CANNAINVESTOR Magazine February 2020 | Page 139

Professional sports is a power game, one in which cannabis represents an outsized imbalance between rules and reality. 82% of the 123 ‘big four’ professional sports teams play in a state or province where cannabis is legal, and it is estimated that nearly 90% of professional athletes use cannabis for pain, anxiety and recovery management. Until last month, cannabis was a banned substance in three of the four major leagues.

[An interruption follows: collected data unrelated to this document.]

Lemma records_of_counts (groups : Obj (list Row))
    (aggregateColumn : string) (operation : option string) :
  map (λ r, (GroupAggregate.group r, GroupAggregate.count r))
    (records_of groups aggregateColumn operation)
  ≡ₚ map (λ entry, (fst entry, length (snd entry))) groups.
Proof.
  unfold records_of. rewrite !map_map.
  rewrite <- (Object_entries_perm groups) at 2.
  apply Permutation_refl'. apply map_ext. by intros [key rows].
Qed.

(** Property X14.  [aggregateGroups] reports each group once, under its
    key and with its number of rows (all rows, numeric or not); when no key
    is an array index the records come in the order of the groups.  (The
    call returns: for min and max, no group has more numeric values than
    the engine passes arguments.) *)
Theorem aggregateGroups_records (limit : nat) (groups : Obj (list Row))
    (aggregateColumn : string) (operation : option string) :
  within_arguments limit groups aggregateColumn operation →
  ∃ records,
    aggregateGroups limit groups aggregateColumn operation = Returns records
    ∧ map (λ r, (GroupAggregate.group r, GroupAggregate.count r)) records
      ≡ₚ map (λ entry, (fst entry, length (snd entry))) groups
    ∧ ((∀ key, key ∈ map fst groups → array_index key = None) →
       map GroupAggregate.group records = map fst groups).
Proof.
  intros Hwithin. eexists. split; [by apply aggregateGroups_within|].
  split; [apply records_of_counts|].
  intros Hkeys. unfold records_of. rewrite !map_map.
  rewrite Object_entries_no_index by done.
  apply map_ext. by intros [key rows].
Qed.

(** One group of three rows, summed, for the theorem above. *)
Lemma aggregateGroups_records_witness :
  ∃ records,
    aggregateGroups 1000 numeric_group "x" (Some "sum"%string) = Returns records
    ∧ map (λ r, (GroupAggregate.group r, GroupAggregate.count r)) records
      ≡ₚ map (λ entry, (fst entry, length (snd entry))) numeric_group
    ∧ ((∀ key, key ∈ map fst numeric_group → array_index key = None) →
       map GroupAggregate.group records = map fst numeric_group).
Proof.
  apply (aggregateGroups_records 1000 numeric_group "x" (Some "sum"%string)).
  intros Hop. apply min_or_max_elem in Hop. discriminate.
Defined.

Lemma list_sum_Permutation (l1 l2 : list nat) :
  l1 ≡ₚ l2 → list_sum l1 = list_sum l2.
Proof.
  induction 1 as [|x l1 l2 _ IH|x y l|l1 l2 l3 _ IH1 _ IH2]; simpl; lia.
Qed.

(** Property X15.  Grouping and then aggregating loses no row and counts
    none twice: the counts of the records add up to the number of rows of
    the dataset, whatever the operation.  (Both calls return: no row's key
    is the name of a member of [Object.prototype], and for min and max the
    dataset has no more rows than the engine passes arguments.) *)
Theorem groupBy_aggregate_counts (limit : nat) (data : list Row)
    (column aggregateColumn : string) (operation : option string) :
  (∀ row, row ∈ data → plain (group_key row column)) →
  (default "sum"%string operation ∈ ["min"; "max"]%string →
   (length data ≤ limit)%nat) →
  ∃ groups records,
    groupBy data column = Returns groups
    ∧ aggregateGroups limit groups aggregateColumn operation
      = Returns records
    ∧ list_sum (map GroupAggregate.count records) = length data.
Proof.
  intros Hplain Hlimit.
  destruct (fold_group_step_invariant column data [] []
              (groups_invariant_nil column)) as (_ & _ & Hperm).
  cbn [app] in Hperm.
  set (groups := fold_left (group_step column) data []) in *.
  exists groups, (records_of groups aggregateColumn operation).
  split; [by apply groupBy_plain|]. split.
  { apply aggregateGroups_within. intros Hop key rows Hentry.
    etransitivity; [apply numeric_values_length|].
    etransitivity; [|by apply Hlimit].
    rewrite <- (Permutation_length Hperm), length_concat.
    apply list_elem_of_In, (in_map snd), (in_map (@length Row)) in Hentry.
    simpl in Hentry. revert Hentry.
    generalize (map (@length Row) (map snd groups)) (length rows).
    intros l n. induction l as [|m l IH]; [done|].
    intros [->|Hin]; simpl; [lia|]. specialize (IH Hin). lia. }
  rewrite <- (Permutation_length Hperm), length_concat.
  apply list_sum_Permutation.
  pose proof (records_of_counts groups aggregateColumn operation) as Hrec.
  apply (Permutation_map snd) in Hrec. rewrite !map_map in Hrec.
  by rewrite map_map.
Qed.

Annually, the NFL, MLB, NBA and NHL collectively generate $40 Billion with revenues tied directly to player health. The perpetual cycle of pain, prescription pills and rehab has led to an NFL opioid addiction rate four times the national average. Former athletes are some of the industry’s most germane ambassadors for cannabis as medicine. NFL Commissioner Roger Goodell and the NBA’s Adam Silver have publicly expressed interest in understanding the science behind cannabis as a medical alternative.

Major League Baseball’s December 12th, 2019 decision to begin opioid testing and drop all natural cannabinoids, including THC, from its drugs of abuse list marks a major shift in professional sports’ drug policy away from punishment and toward player health.

With professional sports shouldering outsized influence on Americans’ collective values, 2020 may be a watershed moment for social attitudes, sports, and science to converge around this original super-food.

Legal-Illicit U.S. Market Tango:

Changing laws change habits, and both are of immense benefit to the cannabis complex. Legal U.S. cannabis sales approximately equal total California cannabis sales, both at ~$13 Billion. Thus far, the legal market in California has captured ~20% of total sales, and nearly 75% of California dispensaries currently remain unlicensed.